### [EXERCISE]
Print, in exact form, the lines below from the one containing "apply (kd_bytes _ _ _ _ _ D1)." through the one containing "Lemma copies_frame vs", and omit all others.

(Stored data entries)
Lemma wp_clone_page vs m dst a k va pc f :
  task_ok vs dst a k -> windows_ok a k -> vs <> own_vs ->
  page_aligned va -> 0 <= va < 2 ^ 48 -> t_mapped_page dst !! va = None ->
  cap_frame k pc = Some f -> ~ alloc_range a pc ->
  alloc_ok (Z.to_nat NUM_LEVELS + m) (a, k) ->
  wp (clone_page va pc)
     (fun _ s' => page_cloned vs va f dst a k s' /\ alloc_ok m s'.2) (dst, (a, k)).
Proof.
  intros Hok HW Hvs Hal Hva Hnew Hf Hpc HA. pose proof (levels_range k vs va) as HL.
  pose proof (wo_seat _ _ HW) as [S1 S2 S3 S4].
  replace (Z.to_nat NUM_LEVELS + m)%nat with (S (Z.to_nat NUM_LEVELS - 1 + m))%nat in HA by lia.
  pose proof (ao_range _ _ HA) as [_ Hr]. simpl in Hr.
  assert (slots_start a < slots_end a) as Hlt by lia.
  unfold clone_page. wp_step. unfold t_alloc. wp_step. simpl.
  apply (wp_allocate _ _ _ _ _ HA). intros k1 HA1 HR _ _. simpl.
  pose proof (retyped_grows vs _ _ _ _ Hlt HR) as HG1. pose proof HG1 as [_ D1].
  destruct HR as (g & Hg & Hm & Hfresh & _ & _ & _). set (p := slots_start a) in *.
  assert (~ alloc_range (bump a) p) as Hp by (unfold alloc_range; simpl; lia).
  assert (alloc_range a p) as Hp' by (unfold alloc_range; lia).
  assert (slot_empty k1 0 = true) as He1 by by rewrite (kd_empty _ _ _ _ _ D1).
  assert (windows_ok (bump a) k1) as HW1.
  { eapply (copies_windows vs a); [done| |done]. split; [by exists 1%nat|]. split; [done|].
    eapply kdiff_weaken, D1; [by left|naive_solver|done]. }
  wp_step. unfold t_kernel. wp_step. simpl. eapply wp_mono.
  { apply (wp_copy_page (bump a) k1 p g pc f); try done.
    - by rewrite (kd_frame _ _ _ _ _ D1).
    - intros ->. by apply (Hfresh pc).
    - intros ->. done. }
  intros [] k2 (F2 & M2 & A2 & E2 & D2 & B2). eapply wp_mono.
  { apply (wp_map_page vs m _ _ _ _ _ g); try done.
    - eapply (task_ok_copied vs dst (bump a) k1 k2 p g); try done.
      by apply (task_ok_grows_nowhere _ _ a _ k).
    - eapply alloc_ok_kdiff; [exact D2|done| |exact HA1].
      intros c [-> | ->]; [done|]. by intros ?%(alloc_range_bump 1). }
  intros [] s' PM. pose proof PM as (pts & k3 & E & HG3 & D4 & Hok' & HA' & Ht).
  split; [|done]. split; [by eapply (copies_intro vs va a _ k k1 k2 k3)|]. split; [done|].
  exists p, g. split; [by rewrite E|].
  destruct (to_page _ _ _ _ Hok' va p) as (_ & _ & _ & _ & g' & Hg' & Ht');
    [rewrite E; apply lookup_insert_eq|]. assert (g' = g) as -> by congruence.
  split; [done|]. split; [done|]. intros o Ho.
  rewrite (page_mapped_bytes _ _ _ _ _ _ _ _ _ _ PM F2 Hp), B2 by done.
  apply (kd_bytes _ _ _ _ _ D1). intros HF. by apply (HF pc).
Qed.

(** The pages [dn] of the source have been copied since the state [(a, k)]. *)
Record cloned_inv (vs vs_s : VS) (src : Sel4Task) (n : nat) (a : ObjectAllocator) (k : kstate)
    (dn : list (Z * CPtr)) (s : TK) : Prop := {
  ci_copies : copies vs a s.2.1 k s.2.2;
  ci_dst : task_ok vs s.1 s.2.1 s.2.2;
  ci_src : task_ok vs_s src s.2.1 s.2.2;
  ci_windows : windows_ok s.2.1 s.2.2;
  ci_alloc : alloc_ok (n - length dn * Z.to_nat NUM_LEVELS) s.2;
  ci_dom va : is_Some (t_mapped_page s.1 !! va) <-> va ∈ dn.*1;
  ci_page va c : (va, c) ∈ dn -> exists c' g f,
    t_mapped_page s.1 !! va = Some c' /\ cap_frame s.2.2 c' = Some g /\
    cap_frame k c = Some f /\ (forall c0, ~ alloc_range a c0 -> cap_frame k c0 <> Some g) /\
    forall o, 0 <= o < 4096 -> fbyte s.2.2 g o = fbyte k f o;
}.

Lemma copies_frame vs a a' k k' c f :
  copies vs a a' k k' -> slot_empty k 0 = true -> ~ alloc_range a c -> cap_frame k c = Some f ->
  cap_frame k' c = Some f /\ forall o, fbyte k' f o = fbyte k f o.
Proof.
  intros (_ & _ & D) He Hc Hf.
  assert (c <> 0) by (intros ->; apply frame_not_empty in Hf; congruence).
  split; [rewrite (kd_frame _ _ _ _ _ D); [done|by intros []]|].
  intros o. apply (kd_bytes _ _ _ _ _ D). intros HF. by apply (HF c).
Qed.

Lemma cloned_step vs vs_s src n a k dn s va c s' f :
  vs <> vs_s -> vs <> own_vs -> slot_empty k 0 = true -> task_ok vs_s src a k ->
  cloned_inv vs vs_s src n a k dn s ->
  t_mapped_page src !! va = Some c -> va ∉ dn.*1 -> cap_frame s.2.2 c = Some f ->
  page_cloned vs va f s.1 s.2.1 s.2.2 s' ->
  alloc_ok (n - length (dn ++ [(va, c)]) * Z.to_nat NUM_LEVELS) s'.2 ->
  cloned_inv vs vs_s src n a k (dn ++ [(va, c)]) s'.
Proof.
  intros Hvs Hown He Hsrc [C1 C2 C3 C4 C5 C6 C7] Hc Hnin Hf (HC & Hok' & c' & g & Em & Hg & Hfr & HB) HA'.
  pose proof (so_zero _ _ _ (wo_seat _ _ C4)) as He1.
  destruct (to_page _ _ _ _ Hsrc va c Hc) as (_ & _ & Hcr & _ & f0 & Hf0 & _).
  destruct (copies_frame _ _ _ _ _ _ _ C1 He Hcr Hf0) as [Hf1 Hb1].
  assert (f0 = f) as -> by congruence.
  split; try done.
  - by eapply copies_trans.
  - by eapply (copies_other vs).
  - by eapply copies_windows.
  - intros x. rewrite Em, lookup_insert_is_Some', C6, fmap_app, elem_of_app.
    simpl. rewrite list_elem_of_singleton. naive_solver.
  - intros x cx [Hin|[= -> ->]%list_elem_of_singleton]%elem_of_app.
    + destruct (C7 x cx Hin) as (c1 & g1 & f1 & Hm1 & Hg1 & Hf1' & Hfr1 & HB1).
      exists c1, g1, f1. destruct (to_page _ _ _ _ C2 x c1 Hm1) as (_ & _ & Hr1 & _).
      destruct (copies_frame _ _ _ _ _ _ _ HC He1 Hr1 Hg1) as [Hg1' Hb1'].
      split_and!; try done.
      * rewrite Em, lookup_insert_ne; [done|]. intros <-. apply Hnin.
        apply list_elem_of_fmap. by exists (va, cx).
      * intros o Ho. by rewrite Hb1', HB1.
    + exists c', g, f. split_and!; try done.
      * rewrite Em. apply lookup_insert_eq.
      * intros c0 Hc0 E0. destruct (copies_frame _ _ _ _ _ _ _ C1 He Hc0 E0) as [E1 _].
        by apply (Hfr c0).
      * intros o Ho. by rewrite HB, Hb1.
Qed.

Lemma wp_clone_vspace vs vs_s src dst m a k :
  task_ok vs dst a k -> t_mapped_page dst = ∅ -> task_ok vs_s src a k ->
  vs <> vs_s -> vs <> own_vs -> windows_ok a k ->
  alloc_ok (size (t_mapped_page src) * Z.to_nat NUM_LEVELS + m) (a, k) ->
  wp (clone_vspace src)
     (fun _ s' => cloned_inv vs vs_s src (size (t_mapped_page src) * Z.to_nat NUM_LEVELS + m)
        a k (btree_iter (t_mapped_page src)) s') (dst, (a, k)).
Proof.
  intros Hdst Hempty Hsrc Hvs Hown HW HA. set (n := (size _ * _ + m)%nat) in *.
  pose proof (so_zero _ _ _ (wo_seat _ _ HW)) as He.
  unfold clone_vspace. apply (wp_for_each _ (cloned_inv vs vs_s src n a k)).
  { split; simpl; try done.
    - by apply copies_refl.
    - by rewrite Nat.sub_0_r.
    - intros va. rewrite Hempty, lookup_empty. split; [by intros []|by intros ?%not_elem_of_nil].
    - by intros ? ? ?%not_elem_of_nil. }
  intros dn [va c] [t1 [a1 k1]] [rest El] HI. simpl.
  assert (t_mapped_page src !! va = Some c) as Hc.
  { apply elem_of_btree_iter. rewrite El. set_solver. }
  assert (NoDup (dn ++ (va, c) :: rest).*1) as Hnd.
  { rewrite <- El. rewrite btree_iter_perm. apply NoDup_fst_map_to_list. }
  rewrite fmap_app, fmap_cons in Hnd. apply NoDup_app in Hnd as (_ & Hnin & _).
  assert (va ∉ dn.*1) as Hva by (intros Hin; apply (Hnin va Hin); left).
  pose proof HI as [C1 C2 C3 C4 C5 C6 C7]. simpl in *.
  destruct (to_page _ _ _ _ C3 va c Hc) as (Hal & Hr & Hcr & _ & f & Hf & _).
  assert (length dn * Z.to_nat NUM_LEVELS + Z.to_nat NUM_LEVELS <= n)%nat as Hle.
  { unfold n. rewrite <- (length_map_to_list (t_mapped_page src)).
    rewrite <- (Permutation_length (btree_iter_perm (t_mapped_page src))), El, length_app. simpl. lia. }
  eapply wp_mono.
  - apply (wp_clone_page vs (n - (length dn * Z.to_nat NUM_LEVELS + Z.to_nat NUM_LEVELS))
      t1 a1 k1 va c f); try done.
    + destruct (t_mapped_page t1 !! va) eqn:E; [|done].
      exfalso. apply Hva, C6. eauto.
    + eapply alloc_ok_le, C5. lia.
  - intros [] s' [HP HA']. eapply (cloned_step vs vs_s src n a k dn (t1, (a1, k1))); try done.
    rewrite length_app. simpl. eapply alloc_ok_le, HA'. lia.
Qed.
End clone.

### [RESPONSE FOR THIS EXERCISE]
  apply (kd_bytes _ _ _ _ _ D1). intros HF. by apply (HF pc).
Qed.

(** The pages [dn] of the source have been copied since the state [(a, k)]. *)
Record cloned_inv (vs vs_s : VS) (src : Sel4Task) (n : nat) (a : ObjectAllocator) (k : kstate)
    (dn : list (Z * CPtr)) (s : TK) : Prop := {
  ci_copies : copies vs a s.2.1 k s.2.2;
  ci_dst : task_ok vs s.1 s.2.1 s.2.2;
  ci_src : task_ok vs_s src s.2.1 s.2.2;
  ci_windows : windows_ok s.2.1 s.2.2;
  ci_alloc : alloc_ok (n - length dn * Z.to_nat NUM_LEVELS) s.2;
  ci_dom va : is_Some (t_mapped_page s.1 !! va) <-> va ∈ dn.*1;
  ci_page va c : (va, c) ∈ dn -> exists c' g f,
    t_mapped_page s.1 !! va = Some c' /\ cap_frame s.2.2 c' = Some g /\
    cap_frame k c = Some f /\ (forall c0, ~ alloc_range a c0 -> cap_frame k c0 <> Some g) /\
    forall o, 0 <= o < 4096 -> fbyte s.2.2 g o = fbyte k f o;
}.

Lemma copies_frame vs a a' k k' c f :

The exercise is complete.